The U.K. government will not exempt universities, libraries, and small businesses providing open Wi-Fi services from its Digital Economy Bill copyright crackdown, according to official advice released earlier this week.
More than 74,000 PCs at nearly 2,500 organizations around the globe were compromised over the past year and a half in a botnet infestation designed to steal login credentials to bank sites, social networks, and e-mail systems, a security firm said Wednesday. The systems were infected with the Zeus Trojan and the botnet was dubbed "Kneber" after a username that linked the infected PCs on corporate and government systems, according to NetWitness. The Wall Street Journal reported that Merck, Cardinal Health, Paramount Pictures, and Juniper Networks were among the targets in the attack. NetWitness speculated that criminals in Eastern Europe using a command-and-control server in Germany sent attachments containing the malware in e-mails or links to the malware on Web sites that employees within the companies clicked on. NetWitness said it discovered more than 75 gigabytes worth of stolen data during routine analytic tasks as part of an evaluation of a client network on January 26. The cache of stolen data included 68,000 corporate login credentials, access to e-mail systems, online banking sites, Facebook, Yahoo, Hotmail, 2,000 SSL (Secure Sockets Layer) certificate files and data on individuals, NetWitness said in a statement and in a whitepaper available for download from its Web site. In addition to stealing specific data, Zeus can be used to search for and steal any file on the computer, download and execute programs and allow someone to remotely control the computer. More than half of the compromised machines were also infected with peer-to-peer bot malware called Waledac, the company said. Nearly 200 countries were affected, with most of the infections found in Egypt, Mexico, Saudi Arabia, Turkey and the United States. The news comes after Google announced an attack targeting it and what is believed to be more than 30 other companies and which was linked back to China. McAfee dubbed that attack "Operation Aurora." "While Operation Aurora shed light on advanced threats from sponsored adversaries, the number of compromised companies and organizations pales in comparison to this single botnet," said Amit Yoran, chief executive of NetWitness and former Director of the National Cyber Security Division. "These large-scale compromises of enterprise networks have reached epidemic levels."

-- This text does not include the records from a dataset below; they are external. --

(** * Fixed-point decimals of [types/decimal.go]

    A shallow embedding of the [Dec] type (a nullable pointer to an
    arbitrary-precision integer holding the value scaled by 10^18) and of
    its constructors, arithmetic, chopping primitives, root approximation,
    formatting and serialisation, followed by the properties that the
    specification states about them. *)

From Stdlib Require Import ZArith NArith PArith Lia Bool List.
From Stdlib Require Import Ascii String Decimal DecimalString DecimalN DecimalPos.
Import ListNotations.

Local Open Scope Z_scope.

(** ** math/big integers

    [*big.Int] values are unbounded integers, modelled by [Z].  [Quo] and
    [Rem] truncate toward zero ([Z.quot], [Z.rem]); [BitLen] is the length
    of the absolute value in bits, 0 for 0. *)

Module big.

Definition Sign (x : Z) : Z := Z.sgn x.

Definition BitLen (x : Z) : Z := Z.of_N (N.size (Z.abs_N x)).

(** [Cmp] answers -1, 0 or +1. *)
Definition Cmp (x y : Z) : Z :=
  match x ?= y with Lt => -1 | Eq => 0 | Gt => 1 end.

(** [QuoRem] for a non-zero divisor. *)
Definition QuoRem (x y : Z) : Z * Z := (Z.quot x y, Z.rem x y).

(** [Bit(0)] of a non-negative integer. *)
Definition Bit0 (x : Z) : Z := if Z.testbit x 0 then 1 else 0.

End big.

(** ** Constants *)

Definition Precision : Z := 18.
Definition DecimalPrecisionBits : Z := 60.
Definition decimalTruncateBits : Z := DecimalPrecisionBits - 1.
Definition maxApproxRootIterations : nat := 100.

Definition precisionReuse : Z := 10 ^ Precision.
Definition fivePrecision : Z := Z.quot precisionReuse 2.
Definition zeroInt : Z := 0.
Definition oneInt : Z := 1.
Definition tenInt : Z := 10.

(** ** Panics and results

    A panic aborts the caller unless it is recovered.  An immutable
    operation works on a clone, so all that is seen of it is an [outcome];
    a mutating method leaves its receiver's backing integer in some state
    even when it panics, which [mut] records. *)

Inductive panic : Type :=
| IntOverflow          (* panic("Int overflow") *)
| DivisionByZero       (* panic("division by zero") of big.Int.Quo *)
| NilDereference       (* run-time error: nil *big.Int *)
| TooMuchPrecision     (* panic of precisionMultiplier *)
| NotSortable.         (* panic("dec must be within bounds") *)

Inductive outcome (A : Type) : Type :=
| Return (a : A)
| Panics (p : panic).
Arguments Return {A} a.
Arguments Panics {A} p.

Record mut : Type := mkMut { store : Z; panicked : option panic }.

Definition immut (m : mut) : outcome Z :=
  match panicked m with
  | None => Return (store m)
  | Some p => Panics p
  end.

(** ** Chopping primitives *)

(** The body of [chopPrecisionAndRound] for an argument that is not
    negative. *)
Definition chopPrecisionAndRound_nonneg (d : Z) : Z :=
  let '(quo, rem) := big.QuoRem d precisionReuse in
  if big.Sign rem =? 0 then quo
  else
    match big.Cmp rem fivePrecision with
    | -1 => quo
    | 1 => quo + oneInt
    | _ => if big.Bit0 quo =? 0 then quo else quo + oneInt
    end.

Good old Wi-Fi could be the fix to an impending explosion of data on wireless networks. Nearly three years after Apple introduced the game-changing iPhone, wireless operators around the globe are feeling the effects of the wireless data tsunami that is well under way. Even networks that don't support the iPhone are feeling the pinch as a generation of new wireless devices offering bandwidth-hungry Web applications are hitting networks.
Google announced some changes to Google Buzz late Thursday that show it has belatedly recognized the backlash over privacy concerns with the new service. Early users of Google Buzz have found the settings very complicated, especially the ones that pertain to privacy. In a blog post Thursday, Google said it built privacy controls into Google Buzz from Day 1 but acknowledged the most strident criticism--that Google made if difficult to make one's list of followers private--in tweaking the set-up process for the new social-networking service. "... we heard from people that the checkbox for choosing not to display this information was too hard to find, and based on this feedback, we've changed the notice to make it very clear," the company said on its Gmail blog.
Google, never satisfied with the pace of change, plans a test that will provide 50,000 to 500,000 people with fiber-optic broadband Internet access with a network speed of a gigabit per second starting as soon as this year.
To entice security researchers to look for holes in the Chrome browser, Google has announced it will pay $500 for bugs found in the code. But several experts say that's not enough money to motivate skilled vulnerability researchers. "I think it's ridiculous," Charlie Miller, a senior security researcher at Independent Security Evaluators, said when asked Monday for his opinion of Google's new bug bounty program. "It's insulting. It's so low." Under Google's new "experimental" incentive program announced last week people will get paid $500 for select interesting and original security vulnerabilities discovered in Chrome, or $1,337 for particularly severe or clever bugs. That figure refers to the geek term for elite, or "leet," which can be spelled out using the numbers.
It was Google's first-ever Super Bowl ad--and one of their few TV spots at all, to boot. On Sunday, during the third quarter of Super Bowl XLIV, the Mountain View, Calif., tech giant aired an ad called "Parisian Love," featuring a Valentine's-worthy romance spelled out in Google search queries.